= Beginning of Section =
(* ===== verification/Handle.v ===== *)
(** Handles and the loop they live in: [Handle.h], [BackendHandle.h], the
    registration of [Loop.h], [UVHandle.h], what a loop of the backend owns itself and
    its destructor ([UVLoop.h], [UVDelayer.h], [LAMetrics.h]), the run and the exceptions of
    [LoopImpl.h], [LoopImpl::capture_exception] and [UVLoop.h], and the layout of
    read buffers ([HandleImpl::buf_alloc] and [inc.h] of the backend).

    A handle owns at most one libuv handle, which it creates when it needs it and
    closes when it is reset, cleared or destroyed.  libuv is a parameter: the
    class [UvCore] states what its documentation says of initialising, referencing
    and closing handles. *)
From S2P Require Import Prelude.
#[local] Open Scope Z_scope.

(** ** libuv handles *)

(** [uv_opened]: initialised and not closed; [uv_closing]: [uv_close] was called,
    the close callback was not yet; a handle is born referenced. *)
Class UvCore (S B : Type) `{Countable B} := {
  uv_init : S → S * B;
  uv_ref : B → S → S;
  uv_unref : B → S → S;
  uv_close : B → S → S;
  uv_run_closed : S → S;
  uv_opened : S → gset B;
  uv_closing : S → gset B;
  uv_has_ref : S → B → bool
}.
= End of Section =
HOW TO COMPLETE THIS TASK
Your task is to set down again, exactly, every line from the beginning of the listing through the line with "the close callback".

EXPECTED ANSWER
(* ===== verification/Handle.v ===== *)
(** Handles and the loop they live in: [Handle.h], [BackendHandle.h], the
    registration of [Loop.h], [UVHandle.h], what a loop of the backend owns itself and
    its destructor ([UVLoop.h], [UVDelayer.h], [LAMetrics.h]), the run and the exceptions of
    [LoopImpl.h], [LoopImpl::capture_exception] and [UVLoop.h], and the layout of
    read buffers ([HandleImpl::buf_alloc] and [inc.h] of the backend).

    A handle owns at most one libuv handle, which it creates when it needs it and
    closes when it is reset, cleared or destroyed.  libuv is a parameter: the
    class [UvCore] states what its documentation says of initialising, referencing
    and closing handles. *)
From S2P Require Import Prelude.
#[local] Open Scope Z_scope.

(** ** libuv handles *)

(** [uv_opened]: initialised and not closed; [uv_closing]: [uv_close] was called,
    the close callback was not yet; a handle is born referenced. *)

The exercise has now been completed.